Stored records
(** Ann sets her own count to 5. *)
Lemma set_count_dialogue_witness :
  let db := bot_db (run (hashlib := example_hashlib) (planner := oldest_first)
                      smiths_created) in
  let s1 := fst (callback_router (planner := oldest_first) ann (Some "admin_set|1|7")
      (mkHState db no_user_data [])) in
  h_db (fst (text_flow (hashlib := example_hashlib) ann (Some "5") s1))
  = fst (set_member_count (Some 7) (Some 1) 5 db).
Proof.
  intros db s1.
  pose proof (set_count_dialogue (hashlib := example_hashlib)
                (planner := oldest_first) ann 1 7 5
                (mkHState db no_user_data []) ltac:(lia)) as H.
  vm_compute in H. vm_compute. congruence.
Defined.

(** Ann creates "Smiths" with the password "x" on a bot that has just
    started. *)
Lemma create_dialogue_witness :
  let b' := fold_left
              (process_update (hashlib := example_hashlib) (planner := oldest_first))
              smiths_created bot_start in
  bot_db b' = fst (create_family (hashlib := example_hashlib)
                     (Some "Smiths") (Some "x") 7 "ann" init_db) /\
  user_data_of b' 7 = no_user_data.
Proof.
  exact (create_dialogue (hashlib := example_hashlib) (planner := oldest_first)
           bot_start ann "Smiths" "x" ltac:(discriminate) ltac:(discriminate)).
Defined.

(** Bob joins "Smiths" with its password. *)
Lemma join_dialogue_witness :
  let b := run (hashlib := example_hashlib) (planner := oldest_first) smiths_created in
  let b' := fold_left
              (process_update (hashlib := example_hashlib) (planner := oldest_first))
              [CallbackQuery bob (Some "join_family");
               Message bob (Some "Smiths"); Message bob (Some "x")] b in
  bot_db b' = fst (join_family (hashlib := example_hashlib)
                     (Some "Smiths") (Some "x") 8 "bob" (bot_db b)) /\
  user_data_of b' 8 = no_user_data.
Proof.
  intros b.
  exact (join_dialogue (hashlib := example_hashlib) (planner := oldest_first)
           b bob "Smiths" "x" ltac:(discriminate) ltac:(discriminate)).
Defined.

WORK TO BE COMPLETED:
Each entry above must be set down again without alteration.

TASK SOLUTION:
(** Ann sets her own count to 5. *)
Lemma set_count_dialogue_witness :
  let db := bot_db (run (hashlib := example_hashlib) (planner := oldest_first)
                      smiths_created) in
  let s1 := fst (callback_router (planner := oldest_first) ann (Some "admin_set|1|7")
      (mkHState db no_user_data [])) in
  h_db (fst (text_flow (hashlib := example_hashlib) ann (Some "5") s1))
  = fst (set_member_count (Some 7) (Some 1) 5 db).
Proof.
  intros db s1.
  pose proof (set_count_dialogue (hashlib := example_hashlib)
                (planner := oldest_first) ann 1 7 5
                (mkHState db no_user_data []) ltac:(lia)) as H.
  vm_compute in H. vm_compute. congruence.
Defined.

(** Ann creates "Smiths" with the password "x" on a bot that has just
    started. *)
Lemma create_dialogue_witness :
  let b' := fold_left
              (process_update (hashlib := example_hashlib) (planner := oldest_first))
              smiths_created bot_start in
  bot_db b' = fst (create_family (hashlib := example_hashlib)
                     (Some "Smiths") (Some "x") 7 "ann" init_db) /\
  user_data_of b' 7 = no_user_data.
Proof.
  exact (create_dialogue (hashlib := example_hashlib) (planner := oldest_first)
           bot_start ann "Smiths" "x" ltac:(discriminate) ltac:(discriminate)).
Defined.

(** Bob joins "Smiths" with its password. *)
Lemma join_dialogue_witness :
  let b := run (hashlib := example_hashlib) (planner := oldest_first) smiths_created in
  let b' := fold_left
              (process_update (hashlib := example_hashlib) (planner := oldest_first))
              [CallbackQuery bob (Some "join_family");
               Message bob (Some "Smiths"); Message bob (Some "x")] b in
  bot_db b' = fst (join_family (hashlib := example_hashlib)
                     (Some "Smiths") (Some "x") 8 "bob" (bot_db b)) /\
  user_data_of b' 8 = no_user_data.
Proof.
  intros b.
  exact (join_dialogue (hashlib := example_hashlib) (planner := oldest_first)
           b bob "Smiths" "x" ltac:(discriminate) ltac:(discriminate)).
Defined.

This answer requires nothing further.